A coupling model for the cooperative actuation mechanism of thermochemically responsive shape memory polymers

Thermochemically responsive shape memory polymers (SMPs) have attracted great interest in biomedical applications such as drug-releasing capsules and implantable medical stents, because body temperature can drive their shape recovery behaviors. However, it is difficult to determine the configurational dynamics of polymer segments due to the complexities of environmental stimuli (e.g. solute concentration, temperature change, and solvent diffusion). Besides, the cooperative actuation mechanism behind the thermochemical-driven shape memory effect (SME) is still poorly understood. In this study, we describe the effects of temperature and solvent absorption on conformational rearrangements in SMPs using the size change of cooperative rearrangement region (CRR) derived from the Adam-Gibbs model.

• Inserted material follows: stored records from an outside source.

(* ===== verification/NodeWitnesses.v ===== *)
(** * Connections, peers and publishing on concrete inputs *)

From stdpp Require Import strings.
From S2P Require Import Prelude Messages Block Graph Config Codec Kv Conn ConnProps Cache Store StoreProps Ext Depgraph Broadcast BroadcastProps Node NodeProps Peers Callbacks PeersProps Loops Network Pubsub PubsubProps Restart Setup Startup Discovery Commands Web Wire Instances ServiceWitnesses.
Import Broadcast.

Lemma byte_size_round_trip_witness :
  ByteSize.UnmarshalYAML 0 (Some (ByteSize.MarshalYAML (3 * ByteSize.MB))) = (3 * ByteSize.MB, None).
Proof. apply (ByteSize.byte_size_round_trip 0 (3 * ByteSize.MB)). by vm_compute. Defined.

(** ** Connections *)
Definition idle : netconn := mkNet [] [Took 3; Took 1000] [] false.
Lemma idle_writable : writable (Conn.NewConn idle).
Proof. split; [done|repeat constructor; eauto|by apply Nat.leb_le]. Qed.

Lemma readPayload_total_witness :
  ∃ c' r, Conn.readPayload (Conn.NewConn idle) 1000 = Ok (c', r) ∧ (4 ≤ length (c_buf c'))%nat ∧
    (length (n_in (c_conn c')) ≤ length (n_in (c_conn (Conn.NewConn idle))))%nat ∧
    match r with
    | inl _ => n_closed (c_conn c') = true
    | inr p => Z.of_nat (length p) ≤ 1000 ∧ Z.of_nat (length p) < 2 ^ 31
    end.
Proof. apply (readPayload_total (Conn.NewConn idle) 1000). by apply Nat.leb_le. Defined.

Definition msg1 : SMessage := mkMessage 0 [] 4 [1].
Definition enc1 : bytes := default [] (marshal msg1).
(** The frame arrives in two pieces. *)
Definition chunks1 : list bytes := [take 7 (frame enc1); drop 7 (frame enc1)].
Definition from_peer : netconn := mkNet (Got <$> chunks1) [] [] false.
Lemma msg1_fits : Forall2 (fits 1000) [msg1] [enc1].
Proof. constructor; [|constructor]. split; vm_compute; done. Qed.

Lemma messages_arrive_in_order_witness :
  ∃ sender', write_all (Conn.NewConn idle) [msg1] 1000 = Ok (sender', None) ∧
    (n_out (c_conn sender') = n_out (c_conn (Conn.NewConn idle)) ++ mjoin chunks1 →
     ∃ receiver', read_all (length [msg1]) (Conn.NewConn from_peer) 1000 = Ok (receiver', inr [msg1])).
Proof.
  apply (messages_arrive_in_order (Conn.NewConn idle) (Conn.NewConn from_peer) 1000 [msg1] [enc1] chunks1).
  - exact idle_writable.
  - split; [done|by apply Nat.leb_le].
  - lia.
  - exact msg1_fits.
Defined.

(** ** The node *)
Definition top2 : topology := mkTopology _ ∅ {[1 := 1; 2 := 2]} 2.
Lemma nodes_agree_on_peers_witness :
  if bool_decide (1 ≤ 1 ≤ 2)
  then ∃ peers, peers_of 1 (Topology.Nodes top2) = Ok (Some peers) ∧
    peers = filter (λ p, p ≠ 1) (seqZ 1 2) ∧
    (c_peers conf1 = peers → cfg_Peers (graph_config conf1 0 2 true) = seqZ 1 2)
  else peers_of 1 (Topology.Nodes top2) = Halt Panic.
Proof. apply (nodes_agree_on_peers top2 conf1 0 2 true). by vm_compute. Defined.

(** Node 2 accepts the hello message of node 1, ten seconds after it was signed. *)
Definition server2 : server := mkServer _ 2 {[1 := 1; 2 := 2]} 100000 30000000000 ∅.
Definition hello1 : Hello := default (mkHello [] [] [] 0) (Node.SignHello 1 2 CONNECTION_BROADCAST [7; 7] 5000000000).

Lemma verifyPeerID_authenticates_witness :
  Node.verifyPeerID server2 15000000000 hello1 = inr 1 ↔
  (h_Payload hello1 = [] ∧ 1 = 0) ∨ ∃ info, authentic server2 15000000000 hello1 info ∧ 1 = hi_Client info.
Proof. apply (verifyPeerID_authenticates server2 15000000000 hello1 1). simpl. lia. Defined.

(** It then asks for no rounds, and gets no blocks. *)
Definition request1 : SMessage := mkMessage 0 [] OP_GET_ROUNDS (default [] (marshal (mkGetRounds []))).
Definition response1 : SMessage := mkMessage 0 [] OP_LIST_BLOCKS (default [] (marshal (mkList []))).
Definition enc {A} `{Proto A} (a : A) : bytes := default [] (marshal a).
Definition to_server : bytes := frame (enc hello1) ++ frame (enc request1).
Definition net2 : netconn := mkNet (Got <$> [take 50 to_server; []; drop 50 to_server]) [] [] false.

Lemma connection_serves_requests_witness :
  ∃ c', Node.handleConnection server2 15000000000 svc0 net2 = Ok (svc0, c') ∧ n_closed (c_conn c') = true ∧
    n_out (c_conn c') = n_out net2 ++ mjoin (frame <$> [enc response1]).
Proof.
  apply (connection_serves_requests server2 15000000000 svc0 net2 1 1 [7; 7] 5000000000 hello1 (enc hello1)
    [request1] [enc request1] [take 50 to_server; []; drop 50 to_server] svc0 [response1] [enc response1]).
  - simpl. lia.
  - reflexivity.
  - simpl. lia.
  - vm_compute. reflexivity.
  - intros d. apply bool_decide_eq_true_2. reflexivity.
  - left. simpl. lia.
  - reflexivity.
  - vm_compute. discriminate.
  - split; reflexivity.
  - vm_compute. reflexivity.
  - constructor.
  - split; vm_compute; done.
  - constructor; [|constructor]. split; vm_compute; done.
  - vm_compute. reflexivity.
  - constructor; [|constructor]. split; vm_compute; done.
Defined.

(** ** Broadcasting: node 1 sends its first block to node 2 *)
Definition block1 : Block := mkBlock 1 None [] 1 (Some (mkTxs 0 [])).
Definition ref1 : bytes := enc (mkRef (sha512_256 (enc block1)) 1 1).
Definition signed1 (r : Z) : SignedData := mkSigned (enc block1) (1 :: ref1).
Definition info1 (r : Z) : blockData :=
  mkBlockData [] (mkBlockID (sha512_256 (enc block1)) 1 1) zeroID (mkSigned ref1 (1 :: ref1)).
Definition keys12 : gmap Z Z := {[1 := 1; 2 := 2]}.
Definition sender1 : service MapDB :=
  set_round (set_store svc0 (Store.setOwnBlock (v_store svc0) (signed1 1) (signed1 1)
    (mkBlockGraph (bd_id (info1 1)) [] zeroID)).1) 1.
Definition receiver2 : service MapDB :=
  mkService (mkConf _ keys12 10 100000 2 [1] 10000) false [] (Depgraph.new 2) [] 0 (mkOwn ∅ 0) [] None ∅ 0 ∅
    (mkStore false empty_db 2) buf1.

The quasi-lattice model is further combined with Fick's second law to characterize the kinetic diffusion behavior of solvent molecules in the CRR. The dependences of dual- and quadruple-SMEs in amorphous SMPs on immersion time, solution concentration, and programming temperature are quantitatively investigated using the proposed model. The theoretical results are also compared with experimental data and a good agreement is achieved. The proposed model is expected to provide theoretical guidance for understanding the working mechanism of thermochemically responsive SMPs and advancing their engineering applications.